AFIP has adjusted the tax base from which internal taxes on km 0 vehicles are paid. This update seeks to balance car values against quarterly inflation, so that lower value vehicles are not affected by the tax.
Sebastian M Dominguezof SDC Asesores Tributarios, he explained that the adjustment is essential because high inflation means that an initially exempt vehicle can become taxable if its price rises but the non-taxable minimum does not change.
The new scale of the “luxury” tax will begin to be applied from March., but since the adjustment is quarterly, there will be another adjustment in May. The readjustment of the tax provides for two price lists. Internal tax rates on cars range from 20% to 35%.
The adjustment of the tax base will be 19.16%, which is the increase in wholesale vehicle prices between October and December.
The tax base for Section I, which has a 20% rate, will increase from the current $4,116,520 at the factory to $4,905,000. Added to this value are VAT (21%) and the dealer’s margin (15%).
Thus, the models that have to pay the fee, which until now were the ones costing more than $5.8 million, will now be the ones costing more than $7 million.

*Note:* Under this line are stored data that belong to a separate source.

(** * The undo/redo history manager of [examples/react/src/demo.ts]

    A shallow embedding of [useHistoryManager] (demo.ts, lines 79-152): the
    three reference cells [history], [currentIndex] and [isTransacting], the
    operations closed over them, and the part of the JavaScript object store
    they read and allocate in.  Snapshots are JavaScript objects, so copies
    and aliasing are modelled on an explicit heap of cells. *)

From Stdlib Require Import ZArith Lia.
From stdpp Require Import base option list gmap strings pretty.

(** ** JavaScript values and the object store *)

(** Store addresses; allocation appends to the store. *)
Abbreviation loc := nat.

(** Numbers are modelled as integers: the manager never computes with the
    numbers stored in a diagram, it only copies them. *)
Inductive value :=
| VUndef
| VNull
| VBool (b : bool)
| VNum (n : Z)
| VStr (s : string)
| VRef (l : loc).

Inductive cell :=
| CObj (props : gmap string value)
| CArr (elems : list value).

#[global] Instance value_eq_dec : EqDecision value.
Proof. solve_decision. Defined.

#[global] Instance cell_eq_dec : EqDecision cell.
Proof. solve_decision. Defined.

(** [TypeError] is the JavaScript exception.  [Stuck] marks the read of a
    reference that the store does not hold, which no JavaScript execution
    produces. *)
Inductive exn := TypeError | Stuck.

Inductive outcome (A : Type) :=
| Ok (a : A)
| Throw (e : exn).
Arguments Ok {A} a.
Arguments Throw {A} e.

(** ToBoolean. *)
Definition truthy (v : value) : bool :=
  match v with
  | VUndef | VNull => false
  | VBool b => b
  | VNum n => negb (n =? 0)%Z
  | VStr s => negb (String.eqb s "")
  | VRef _ => true
  end.

Definition string_chars (s : string) : list value :=
  (λ a, VStr (String a EmptyString)) <$> String.list_ascii_of_string s.

(** The own enumerable properties of an array (or string): one per index. *)
Definition index_props (xs : list value) : gmap string value :=
  list_to_map (imap (λ i x, (pretty i, x)) xs).

(** The properties an object spread [{...v}] copies from [v]. *)
Definition own_props (h : list cell) (v : value) : option (gmap string value) :=
  match v with
  | VRef l =>
      match h !! l with
      | Some (CObj m) => Some m
      | Some (CArr xs) => Some (index_props xs)
      | None => None
      end
  | VStr s => Some (index_props (string_chars s))
  | _ => Some ∅
  end.

(** Property read [v.k] or [v[k]], own data properties only (methods are not
    values of this model). *)
Definition get_prop (h : list cell) (v : value) (k : string) : outcome value :=
  match v with
  | VUndef | VNull => Throw TypeError
  | VBool _ | VNum _ => Ok VUndef
  | VStr s =>
      if decide (k = "length") then Ok (VNum (Z.of_nat (String.length s)))
      else Ok (default VUndef (index_props (string_chars s) !! k))
  | VRef l =>
      match h !! l with
      | Some (CObj m) => Ok (default VUndef (m !! k))
      | Some (CArr xs) =>
          if decide (k = "length") then Ok (VNum (Z.of_nat (length xs)))
          else Ok (default VUndef (index_props xs !! k))
      | None => Throw Stuck
      end
  end.

(** The elements an array spread [[...v]] iterates over. *)
Definition iterate (h : list cell) (v : value) : outcome (list value) :=
  match v with
  | VRef l =>
      match h !! l with
      | Some (CArr xs) => Ok xs
      | Some (CObj _) => Throw TypeError
      | None => Throw Stuck
      end
  | VStr s => Ok (string_chars s)
  | _ => Throw TypeError
  end.

(** [Array.prototype.slice] on the elements of an array. *)
Definition rel_index (len i : Z) : Z :=
  if (i <? 0)%Z then Z.max (len + i) 0 else Z.min i len.

Definition js_slice {A} (xs : list A) (start : Z) (stop : option Z) : list A :=
  let len := Z.of_nat (length xs) in
  let k := rel_index len start in
  let final := match stop with None => len | Some e => rel_index len e end in
  take (Z.to_nat (final - k)) (drop (Z.to_nat k) xs).

(** ** The reference cells of the hook and the world they live in

    The array in [history.current] is built anew at every assignment and
    never handed out, so the cell holds its elements directly: references
    to the snapshot objects, which live in the store. *)

Record refs := Refs {
  history : list loc;
  currentIndex : Z;
  isTransacting : bool
}.

Record world := World {
  heap : list cell;
  mgr : refs;
  console : list (list value)
}.

Definition set_heap (h : list cell) (w : world) : world :=
  World h (mgr w) (console w).
Definition set_mgr (r : refs) (w : world) : world :=
  World (heap w) r (console w).

(** [history.current[i]]: the stored reference, or [undefined]. *)
Definition js_index (xs : list loc) (i : Z) : value :=
  if (i <? 0)%Z then VUndef else default VUndef (VRef <$> xs !! Z.to_nat i).

(** ** State and exception monad *)

Definition M (A : Type) : Type := world → outcome A * world.

#[global] Instance M_ret : MRet M := λ A a w, (Ok a, w).
#[global] Instance M_bind : MBind M := λ A B k m w,
  match m w with
  | (Ok a, w') => k a w'
  | (Throw e, w') => (Throw e, w')
  end.

Definition lift {A} (f : list cell → outcome A) : M A := λ w, (f (heap w), w).
Definition get_refs : M refs := λ w, (Ok (mgr w), w).
Definition put_refs (r : refs) : M unit := λ w, (Ok tt, set_mgr r w).

Definition alloc (c : cell) : M loc :=
  λ w, (Ok (length (heap w)), set_heap (heap w ++ [c]) w).

Definition console_error (args : list value) : M unit :=
  λ w, (Ok tt, World (heap w) (mgr w) (console w ++ [args])).

Definition prop (v : value) (k : string) : M value := lift (λ h, get_prop h v k).

(** [{...n}] *)
Definition spread_object (n : value) : M value :=
  p ← lift (λ h, match own_props h n with Some p => Ok p | None => Throw Stuck end);
  l ← alloc (CObj p);
  mret (VRef l).

(** The callbacks of [Array.prototype.map], element by element. *)
Fixpoint map_elems (f : value → nat → M value) (i : nat) (xs : list value)
  : M (list value) :=
  match xs with
  | [] => mret []
  | x :: r => y ← f x i; ys ← map_elems f (S i) r; mret (y :: ys)
  end.

(** [arr.map(f)]: a call of anything but an array's [map] is a TypeError.
    The result array is allocated once the callbacks have run; addresses are
    not observable, so the order of allocation is immaterial. *)
Definition array_map (f : value → nat → M value) (arr : value) : M value :=
  xs ← lift (λ h,
    match arr with
    | VRef l =>
        match h !! l with
        | Some (CArr xs) => Ok xs
        | Some (CObj _) => Throw TypeError
        | None => Throw Stuck
        end
    | _ => Throw TypeError
    end);
  ys ← map_elems f 0 xs;
  l ← alloc (CArr ys);
  mret (VRef l).

(** [[...v]] *)
Definition array_spread (v : value) : M value :=
  xs ← lift (λ h, iterate h v);
  l ← alloc (CArr xs);
  mret (VRef l).

(** ** The history manager *)

(** The object literal
    [{ nodes: s.nodes.map(n => ({ ...n })), edges: [...s.edges] }]
    of lines 92-95, 101-104 and 146-149. *)
Definition snapshot_literal (s : value) : M loc :=
  ns ← prop s "nodes";
  na ← array_map (λ n _, spread_object n) ns;
  es ← prop s "edges";
  ea ← array_spread es;
  alloc (CObj {[ "nodes" := na; "edges" := ea ]}).

Definition addState (state : value) : M value :=
  n ← prop state "nodes";
  invalid ← (if truthy n
             then e ← prop state "edges"; mret (negb (truthy e))
             else mret true);
  if (invalid : bool) then
    console_error [VStr "Invalid state:"; state];;
    mret VUndef
  else
    r ← get_refs;
    let kept := js_slice (history r) 0 (Some (currentIndex r + 1)%Z) in
    s ← snapshot_literal state;
    let h' := js_slice (kept ++ [s]) (-50) None in
    put_refs (Refs h' (currentIndex r) (isTransacting r));;
    r ← get_refs;
    put_refs (Refs (history r) (Z.of_nat (length (history r)) - 1) (isTransacting r));;
    mret VUndef.

Definition initialize (initialState : value) : M value :=
  s ← snapshot_literal initialState;
  r ← get_refs;
  put_refs (Refs [s] (currentIndex r) (isTransacting r));;
  r ← get_refs;
  put_refs (Refs (history r) 0 (isTransacting r));;
  mret VUndef.

Definition undo : M value :=
  r ← get_refs;
  if (0 <? currentIndex r)%Z then
    put_refs (Refs (history r) (currentIndex r - 1) (isTransacting r));;
    r ← get_refs;
    mret (js_index (history r) (currentIndex r))
  else mret VNull.

Definition redo : M value :=
  r ← get_refs;
  if (currentIndex r <? Z.of_nat (length (history r)) - 1)%Z then
    put_refs (Refs (history r) (currentIndex r + 1) (isTransacting r));;
    r ← get_refs;
    mret (js_index (history r) (currentIndex r))
  else mret VNull.

Definition startTransaction : M value :=
  r ← get_refs;
  put_refs (Refs (history r) (currentIndex r) true);;
  mret VUndef.

Definition endTransaction (state : value) : M value :=
  r ← get_refs;
  put_refs (Refs (history r) (currentIndex r) false);;
  addState state.

Definition getCurrentIndex : M value :=
  r ← get_refs; mret (VNum (currentIndex r)).

Definition getHistoryLength : M value :=
  r ← get_refs; mret (VNum (Z.of_nat (length (history r)))).

Definition getCurrentState : M value :=
  r ← get_refs; mret (js_index (history r) (currentIndex r)).

(** The callback of [getTimeline]'s [map]. *)
Definition timeline_item (state : value) (i : nat) : M value :=
  r ← get_refs;
  s ← snapshot_literal state;
  l ← alloc (CObj {[ "id" := VNum (Z.of_nat i);
                     "active" := VBool (Z.of_nat i =? currentIndex r)%Z;
                     "state" := VRef s ]});
  mret (VRef l).

Definition getTimeline : M value :=
  r ← get_refs;
  items ← map_elems timeline_item 0 (VRef <$> history r);
  l ← alloc (CArr items);
  mret (VRef l).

Domínguez explained that since the internal tax applies to taxes, the effective rate of the first tranche is 25% and in the case of the second tranche the effective rate is 53.80%.
The second tranche of the tax – with a rate of 35% – will go from a base of 7.6 million dollars to 9 million dollars and a value to the public of 13 million dollars.
From the automakers, they said that this increase “is not a major change, because it is a quarterly adjustment that has been done for a long time and regularly.” Major brands such as Toyota or Volkswagen will only be affected in the SUV range that comes from Japan or Brazil, because the utility segment is not affected by the tax.